The score consists of the following information:

  • – Onset of sleep from time the lights were turned off; this is called “sleep onset latency” and normally is less than 20 minutes. (Note that determining “sleep” and “awake” is based solely on the EEG. Patients sometimes feel they were awake when the EEG shows they were sleeping. This may be because of sleep state misperception, drug effects on brain waves, or individual differences in brain waves.)
  • – Sleep efficiency: the number of minutes of sleep divided by the number of minutes in bed. Normal is approximately 85 to 90% or higher.

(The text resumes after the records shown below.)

(** * The low-level binlog stream reader wrapper

    A shallow embedding of
    [replication_handler/components/low_level_binlog_stream_reader_wrapper.py]:
    the table filter ([_get_only_tables]), the event normalizer
    ([_prepare_event], [_get_data_events_from_row_event]) and the lazy refill
    of the event buffer ([_refill_current_events]), with the properties the
    specification states about them. *)

From stdpp Require Import gmap strings list.
From Stdlib Require Import ZArith.

Open Scope string_scope.
Open Scope list_scope.

(** ** Python strings

    Table names are Python text strings.  The three operations the wrapper
    uses are [str.endswith], the slice [s[:stop]] and concatenation (which
    is what ["{0}{1}".format(a, b)] computes for two strings). *)

Module PyStr.

(** [s.endswith(suffix)]: the suffix fits and the last [len(suffix)]
    characters of [s] are the suffix. *)
Definition endswith (s suffix : string) : bool :=
  (String.length suffix <=? String.length s)%nat
  && String.eqb
       (String.substring (String.length s - String.length suffix)
                         (String.length suffix) s)
       suffix.

(** [s[:stop]]: a negative [stop] counts from the end, and both ends are
    clamped to the string. *)
Definition slice_to (s : string) (stop : Z) : string :=
  let n := Z.of_nat (String.length s) in
  let stop' := if (stop <? 0)%Z then Z.max (stop + n) 0 else Z.min stop n in
  String.substring 0 (Z.to_nat stop') s.

(** [len(s)] as a Python integer. *)
Definition len (s : string) : Z := Z.of_nat (String.length s).

(** ["{0}{1}".format(a, b)] on two strings. *)
Definition format2 (a b : string) : string := a +:+ b.

End PyStr.

(** ** Collaborators

    The event classes and type codes of the replication library, the message
    classes of the message bus, the raw stream and the [DataEvent] tuple are
    declared outside this file of the repository.  They are modelled here
    with the fields the wrapper touches. *)

(** Type codes of the row events ([pymysqlreplication.constants.BINLOG]).
    The wrapper imports the three version-2 codes; the version-1 codes are
    carried by the same event classes and are not known to the wrapper. *)
Module BINLOG.

Definition WRITE_ROWS_EVENT_V1 : Z := 0x17.
Definition UPDATE_ROWS_EVENT_V1 : Z := 0x18.
Definition DELETE_ROWS_EVENT_V1 : Z := 0x19.
Definition WRITE_ROWS_EVENT_V2 : Z := 0x1e.
Definition UPDATE_ROWS_EVENT_V2 : Z := 0x1f.
Definition DELETE_ROWS_EVENT_V2 : Z := 0x20.

End BINLOG.

(** The message classes of [data_pipeline.message]. *)
Inductive message_class :=
  | CreateMessage
  | UpdateMessage
  | DeleteMessage
  | RefreshMessage.

(** A Python value stored in an attribute of an event object. *)
Inductive pyval :=
  | PyNone
  | PyInt (n : Z)
  | PyStr (s : string).

(** The two classes of metadata events and the three classes of row events
    that [isinstance] tells apart in [_prepare_event]. *)
Inductive metadata_class := QueryEvent | GtidEvent.

Inductive rows_class := WriteRowsEvent | UpdateRowsEvent | DeleteRowsEvent.

(** A row event, with the attributes [_get_data_events_from_row_event]
    reads.  The rows themselves are opaque to the wrapper. *)
Module RowsEvent.

Record t (row : Type) := mk {
  schema : string;
  table : string;
  event_type : Z;
  rows : list row;
  timestamp : Z;
}.

Arguments mk {row}.
Arguments schema {row}.
Arguments table {row}.
Arguments event_type {row}.
Arguments rows {row}.
Arguments timestamp {row}.

End RowsEvent.

(** A raw event object as the stream hands it over.  A metadata event is
    kept as its class and its attribute dictionary, since the wrapper only
    assigns two attributes on it; an event of any other class is kept the
    same way. *)
Inductive binlog_event (row : Type) :=
  | MetadataEvent (cls : metadata_class) (attrs : gmap string pyval)
  | RowsEvent (cls : rows_class) (ev : RowsEvent.t row)
  | OtherEvent (attrs : gmap string pyval).

Arguments MetadataEvent {row}.
Arguments RowsEvent {row}.
Arguments OtherEvent {row}.

(** Modelled from the spec: the [DataEvent] tuple of
    [replication_handler.util.misc], which is not among the sources; its
    fields are those of the spec's DomainEvent and of the keyword call in
    [_get_data_events_from_row_event]. *)
Module DataEvent.

Record t (R : Type) := mk {
  schema : string;
  table : string;
  log_pos : Z;
  log_file : string;
  row : R;
  timestamp : Z;
  message_type : message_class;
}.

Arguments mk {R}.
Arguments schema {R}.
Arguments table {R}.
Arguments log_pos {R}.
Arguments log_file {R}.
Arguments row {R}.
Arguments timestamp {R}.
Arguments message_type {R}.

End DataEvent.

(** A unit of the buffer: a stamped metadata event or a data event. *)
Inductive stream_unit (row : Type) :=
  | Metadata (cls : metadata_class) (attrs : gmap string pyval)
  | Data (d : DataEvent.t row).

Arguments Metadata {row}.
Arguments Data {row}.

(** Modelled from the spec: the raw stream provider ([BinLogStreamReader] of
    the replication library).  Per the spec's external interface it exposes
    the current log-file name and offset, updated per consumed raw unit, and
    a pull returning the next raw event or the absent marker.  The provider
    is a black box: [feed] is the sequence of units it will deliver, each
    with the position the reader reports once the unit is consumed, and
    [fetched] counts the pulls made so far.  Only a pull that returns is
    modelled: in the code a pull that fails (a dropped connection) raises out
    of [fetchone] and through the refill, which has no handler, and no
    property below is about such a pull. *)
Module BinLogStreamReader.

  • – Sleep stages; these are based on 3 sources of data coming from 7 channels: EEG (4 channels usually), EOG (2) and chin EMG (1). From this information each 30-second epoch is scored as “awake” or one of 4 sleep stages: 1, 2, 3, and REM or Rapid Eye Movement sleep. Stages 1–3 are together called non-REM sleep. Non-REM sleep is distinguished from REM sleep, which is altogether different. Within non-REM sleep, stage 3 is called “slow wave” sleep because of the relatively wide brain waves compared to other stages; another name for stage 3 is “deep sleep”. By contrast, stage 1 and 2 are “light sleep”. The figures show stage 3 sleep and REM sleep; each figure is a 30-second epoch from an overnight PSG.

(The percentage of each sleep stage varies by age, with decreasing amounts of REM and deep sleep in older people. The majority of sleep at all ages (except infancy) is Stage 2. REM normally occupies about 20-25% of sleep time. Many factors besides age can affect both the amount and percentage of each sleep stage, including drugs (particularly anti-depressants and pain meds), alcohol taken before bed time, and sleep deprivation.)

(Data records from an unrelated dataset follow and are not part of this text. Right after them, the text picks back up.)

Lemma clean_download_rows (df df' : Pandas.DataFrame) :
  _clean_download df = Return df' ->
  exists jd jo,
    Pandas.index_of "Director" (Pandas.columns df) = Some jd /\
    Pandas.index_of "Officer" (Pandas.columns df) = Some jo /\
    df' = Pandas.mkframe (Pandas.columns df)
            (map (imap (cleaned jd jo)) (Pandas.rows df)).
Proof.
  unfold _clean_download, Pandas.replace.
  destruct (Pandas.index_of "Director" (Pandas.columns df)) as [jd |];
    cbn [obind Pandas.columns Pandas.rows]; [| discriminate].
  destruct (Pandas.index_of "Officer" (Pandas.columns df)) as [jo |];
    [| discriminate].
  intros [= <-]. exists jd, jo. split; [reflexivity |]. split; [reflexivity |].
  f_equal. rewrite map_map. apply map_ext. intros r.
  rewrite !alter_imap, imap_compose. apply imap_ext. intros i c _.
  unfold cleaned. now destruct (Nat.eqb i jd), (Nat.eqb i jo).
Qed.

Lemma replace_value_other (v : string) :
  v <> "0" -> v <> "1" ->
  Pandas.replace_value bool_words (Some v) = Some v.
Proof.
  intros H0 H1. unfold Pandas.replace_value, bool_words. cbn [find fst snd].
  destruct (String.eqb_spec "0" v) as [E | _]; [now destruct H0 |].
  destruct (String.eqb_spec "1" v) as [E | _]; [now destruct H1 |].
  reflexivity.
Qed.

Lemma replace_value_idem (c : Pandas.cell) :
  Pandas.replace_value bool_words (Pandas.replace_value bool_words c) =
  Pandas.replace_value bool_words c.
Proof.
  destruct c as [v |]; [| reflexivity].
  destruct (String.eqb_spec v "0") as [-> | H0]; [reflexivity |].
  destruct (String.eqb_spec v "1") as [-> | H1]; [reflexivity |].
  now rewrite !(replace_value_other v H0 H1).
Qed.

Lemma replace_value_not_digit (c : Pandas.cell) :
  Pandas.replace_value bool_words c <> Some "0" /\
  Pandas.replace_value bool_words c <> Some "1".
Proof.
  destruct c as [v |]; [| split; discriminate].
  destruct (String.eqb_spec v "0") as [-> | H0]; [split; discriminate |].
  destruct (String.eqb_spec v "1") as [-> | H1]; [split; discriminate |].
  rewrite (replace_value_other v H0 H1). split; congruence.
Qed.

Lemma replace_value_Some (c : Pandas.cell) :
  c <> None -> Pandas.replace_value bool_words c <> None.
Proof.
  destruct c as [v |]; [intros _ | congruence].
  unfold Pandas.replace_value. now destruct (find _ bool_words).
Qed.

Lemma cleaned_Some (jd jo i : nat) (c : Pandas.cell) :
  c <> None -> cleaned jd jo i c <> None.
Proof.
  intros H. unfold cleaned. destruct (Nat.eqb i jd), (Nat.eqb i jo); unfold id;
    auto using replace_value_Some.
Qed.

Lemma cleaned_not_digit (jd jo i : nat) (c : Pandas.cell) :
  i = jd \/ i = jo ->
  cleaned jd jo i c <> Some "0" /\ cleaned jd jo i c <> Some "1".
Proof.
  intros H. unfold cleaned.
  destruct (Nat.eqb_spec i jd) as [Hd | Hd], (Nat.eqb_spec i jo) as [Ho | Ho];
    unfold id; try apply replace_value_not_digit.
  destruct H; contradiction.
Qed.

Lemma get_cleaned (df : Pandas.DataFrame) (jd jo j : nat) (col : string)
  (r : list Pandas.cell) :
  Pandas.index_of col (Pandas.columns df) = Some j ->
  Pandas.get (Pandas.mkframe (Pandas.columns df)
                (map (imap (cleaned jd jo)) (Pandas.rows df)))
             (imap (cleaned jd jo) r) col =
  match r !! j with
  | Some c => cleaned jd jo j c
  | None => None
  end.
Proof.
  intros Hj. unfold Pandas.get. cbn [Pandas.columns]. rewrite Hj.
  rewrite list_lookup_imap. now destruct (r !! j).
Qed.

(** X11. What [_clean_download] returns has no ["0"] and no ["1"] left under
    [Director] and [Officer], and a second cleaning returns it as it
    is. *)
Theorem clean_download_idempotent (df df' : Pandas.DataFrame) :
  _clean_download df = Return df' ->
  _clean_download df' = Return df' /\
  forall r col,
    In r (Pandas.rows df') -> col = "Director" \/ col = "Officer" ->
    Pandas.get df' r col <> Some "0" /\ Pandas.get df' r col <> Some "1".
Proof.
  intros H. destruct (clean_download_rows df df' H) as (jd & jo & Hd & Ho & ->).
  split.
  - unfold _clean_download, Pandas.replace. cbn [Pandas.columns Pandas.rows].
    rewrite Hd. cbn [obind Pandas.columns Pandas.rows]. rewrite Ho.
    f_equal. f_equal. rewrite !map_map. apply map_ext. intros r.
    rewrite !alter_imap, !imap_compose. apply imap_ext. intros i c _.
    unfold cleaned. destruct (Nat.eqb i jd), (Nat.eqb i jo); unfold id;
      now rewrite ?replace_value_idem.
  - intros r col Hr Hcol. cbn [Pandas.rows] in Hr.
    apply in_map_iff in Hr as (r0 & <- & _).
    destruct Hcol as [-> | ->].
    + rewrite (get_cleaned df jd jo jd "Director" r0 Hd).
      destruct (r0 !! jd); [| split; discriminate].
      apply cleaned_not_digit. now left.
    + rewrite (get_cleaned df jd jo jo "Officer" r0 Ho).
      destruct (r0 !! jo); [| split; discriminate].
      apply cleaned_not_digit. now right.
Qed.

(** [Examples.flags_table], cleaned once and cleaned again. *)
Lemma clean_download_idempotent_witness :
  exists df',
    _clean_download Examples.flags_table = Return df' /\
    _clean_download df' = Return df' /\
    Pandas.rows df' !! 0 = Some [Some "0"; Some "true"; Some "false"; Some "1"].
Proof.
  destruct (_clean_download Examples.flags_table) as [df' | e |] eqn:Hrun;
    try (vm_compute in Hrun; discriminate Hrun).
  exists df'. split; [reflexivity |].
  split; [exact (proj1 (clean_download_idempotent Examples.flags_table df' Hrun)) |].
  vm_compute in Hrun. injection Hrun as <-. reflexivity.
Defined.

(** ** The table that [download] returns *)

Lemma for_each_Forall {A B : Type} (f : A -> outcome B) (P : B -> Prop)
  (xs : list A) (ys : list B) :
  (forall x y, f x = Return y -> P y) ->
  for_each f xs = Return ys -> Forall P ys.
Proof.
  intros Hf. revert ys. induction xs as [| x xs IH]; intros ys H; simpl in H.
  - injection H as <-. constructor.
  - destruct (f x) as [y | |] eqn:Hy; simpl in H; try discriminate.
    destruct (for_each f xs) as [ys' | |]; simpl in H; try discriminate.
    injection H as <-. constructor; [exact (Hf x y Hy) | now apply IH].
Qed.

Lemma filter_seen (acc l : list string) :
  incl l acc ->
  List.filter (fun c => negb (existsb (String.eqb c) acc)) l = [].
Proof.
  induction l as [| c l IH]; intros H; [reflexivity |]. simpl.
  assert (Hc : existsb (String.eqb c) acc = true).
  { apply existsb_exists. exists c. split; [apply H; now left | apply String.eqb_refl]. }
  rewrite Hc. simpl. apply IH. intros x Hx. apply H. now right.
Qed.

(** Appending tables that have the columns of the first adds no
    column. *)
Lemma append_columns_same (df : Pandas.DataFrame) (others : list Pandas.DataFrame) :
  Forall (fun o => Pandas.columns o = Pandas.columns df) others ->
  Pandas.columns (Pandas.append df others) = Pandas.columns df.
Proof.
  unfold Pandas.append. cbn [Pandas.columns].
  generalize (Pandas.columns df) as acc.
  induction others as [| o others IH]; intros acc H; [reflexivity |].
  apply Forall_cons in H as [Ho H].
  cbn [fold_left]. rewrite Ho, filter_seen by apply incl_refl.
  rewrite app_nil_r. now apply IH.
Qed.

Lemma index_of_NoDup (cols : list string) (i : nat) (c : string) :
  List.NoDup cols -> cols !! i = Some c -> Pandas.index_of c cols = Some i.
Proof.
  intros Hnd. revert i. induction Hnd as [| x cols Hx _ IH]; intros i Hi.
  - now rewrite lookup_nil in Hi.
  - destruct i as [| i]; simpl in Hi.
    + injection Hi as ->. simpl. now rewrite String.eqb_refl.
    + simpl. destruct (String.eqb_spec x c) as [-> | _].
      * exfalso. apply Hx. apply list_elem_of_In.
        now apply list_elem_of_lookup_2 in Hi.
      * now rewrite (IH i Hi).
Qed.

(** A row read back under its own columns is itself. *)
Lemma get_row_self (cols : list string) (rs : list (list Pandas.cell))
  (r : list Pandas.cell) :
  List.NoDup cols -> length r = length cols ->
  map (Pandas.get (Pandas.mkframe cols rs) r) cols = r.
Proof.
  intros Hnd Hlen. apply list_eq. intros i.
  rewrite list_lookup_fmap. unfold Pandas.get. cbn [Pandas.columns].
  destruct (cols !! i) as [c |] eqn:Hc; cbn.
  - rewrite (index_of_NoDup cols i c Hnd Hc).
    destruct (r !! i) as [x |] eqn:Hx; [reflexivity |]. exfalso.
    apply lookup_ge_None in Hx. apply lookup_lt_Some in Hc.
    unfold Pandas.cell in *. lia.
  - symmetry. apply lookup_ge_None. apply lookup_ge_None in Hc.
    unfold Pandas.cell in *. lia.
Qed.

Lemma datadict_keys_NoDup : List.NoDup datadict_keys.
Proof.
  unfold datadict_keys.
  repeat (constructor; [simpl; intros H; repeat destruct H as [H | H];
                         first [discriminate H | contradiction] |]).
  constructor.
Qed.

Lemma append_rows (df : Pandas.DataFrame) (others : list Pandas.DataFrame) :
  Pandas.rows (Pandas.append df others) =
  concat (map (fun o => map (fun r => map (Pandas.get o r)
                                          (Pandas.columns (Pandas.append df others)))
                            (Pandas.rows o))
              (df :: others)).
Proof. reflexivity. Qed.

(** The tables of filings, appended: the 17 columns and the rows of the
    filings in order. *)
Lemma append_records (d0 : Pandas.DataFrame) (others : list Pandas.DataFrame) :
  Forall record (d0 :: others) ->
  Pandas.append d0 others =
  Pandas.mkframe datadict_keys (concat (map Pandas.rows (d0 :: others))).
Proof.
  intros Hall.
  assert (Hcols : Pandas.columns (Pandas.append d0 others) = datadict_keys).
  { apply Forall_cons in Hall as [[H0 _] Hothers].
    rewrite append_columns_same, H0; [reflexivity |].
    eapply List.Forall_impl; [| exact Hothers]. intros o [Ho _]. congruence. }
  assert (Hrows : Pandas.rows (Pandas.append d0 others) =
                  concat (map Pandas.rows (d0 :: others))).
  { rewrite append_rows, Hcols. f_equal. apply map_ext_in. intros o Ho.
    rewrite List.Forall_forall in Hall.
    destruct (Hall o Ho) as [Hco (row & Hrow & Hlen & _)].
    destruct o as [oc ors]. cbn [Pandas.columns Pandas.rows] in *. subst oc.
    rewrite Hrow. cbn [map]. f_equal.
    apply get_row_self; [exact datadict_keys_NoDup | exact Hlen]. }
  destruct (Pandas.append d0 others) as [cols rs].
  cbn [Pandas.columns Pandas.rows] in Hcols, Hrows. now subst.
Qed.

Lemma concat_full_rows (ds : list Pandas.DataFrame) :
  Forall record ds -> Forall full_row (concat (map Pandas.rows ds)).
Proof.
  induction 1 as [| d ds [_ (row & Hrow & Hfull)] _ IH]; [constructor |].
  cbn [map concat]. rewrite Hrow. now constructor.
Qed.

(** A table that [_form_qc] returns is the table of one filing. *)
Lemma form_qc_record (formtext url : string) (d : Pandas.DataFrame) :
  _form_qc formtext url = Return (Some d) -> record d.
Proof.
  unfold _form_qc. destruct (qualifies formtext); [| discriminate].
  destruct (scan_document url (Py.filter_None (Py.splitlines formtext)))
    as (st0 & st & Hstart & Hrun & Hinv & Hurl).
  rewrite Hstart. cbn [obind]. rewrite Hrun. cbn [obind].
  rewrite (DataFrame_of_dict_scan _ _ Hurl).
  destruct (forallb _ (map _ datadict_keys)) eqn:Hall; cbn [obind]; [| discriminate].
  intros H.
  assert (Hd : d = Pandas.mkframe datadict_keys
                     [map (fun c : list string => c !! 0)
                          (map (fun k : string => default [] (datadict st !! k))
                               datadict_keys)])
    by congruence.
  rewrite Hd. split; [reflexivity |]. eexists. split; [reflexivity |].
  split; [now rewrite !length_map |].
  rewrite forallb_forall in Hall. apply List.Forall_forall.
  intros c Hc. apply in_map_iff in Hc as (col & <- & Hcol).
  specialize (Hall col Hcol). apply Nat.eqb_eq in Hall.
  destruct col as [| v col]; [discriminate | discriminate].
Qed.

Lemma omap_id_Forall {A : Type} (P : A -> Prop) (l : list (option A)) :
  Forall (fun o => forall a, o = Some a -> P a) l -> Forall P (omap id l).
Proof.
  induction 1 as [| o l Ho _ IH]; [constructor |].
  destruct o as [a |]; cbn; [constructor; [now apply Ho | exact IH] | exact IH].
Qed.

Section Tables.

Variable holidays_between : option date -> option date -> outcome (list date).
Variable net : list string -> string -> response.
Variable yesterday : date.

  • – Any breathing irregularities; mainly apneas and hypopneas. Apnea is a complete or near complete cessation of airflow for at least 10 seconds followed by an arousal and/or 3% oxygen desaturation; hypopnea is a 50% decrease in airflow for at least 10 seconds followed by an arousal and/or 3% oxygen desaturation. (Medicare requires a 4% desaturation in order to include the event in the report.)
  • – “Arousals” are sudden shifts in brain wave activity. They may be caused by numerous factors, including breathing abnormalities, leg movements, environmental noises, etc. An abnormal number of arousals indicates “interrupted sleep” and may explain a person’s daytime symptoms of fatigue and/or sleepiness.
  • – Cardiac rhythm abnormalities.
  • – Leg movements.
  • – Body position during sleep.
  • – Oxygen saturation during sleep.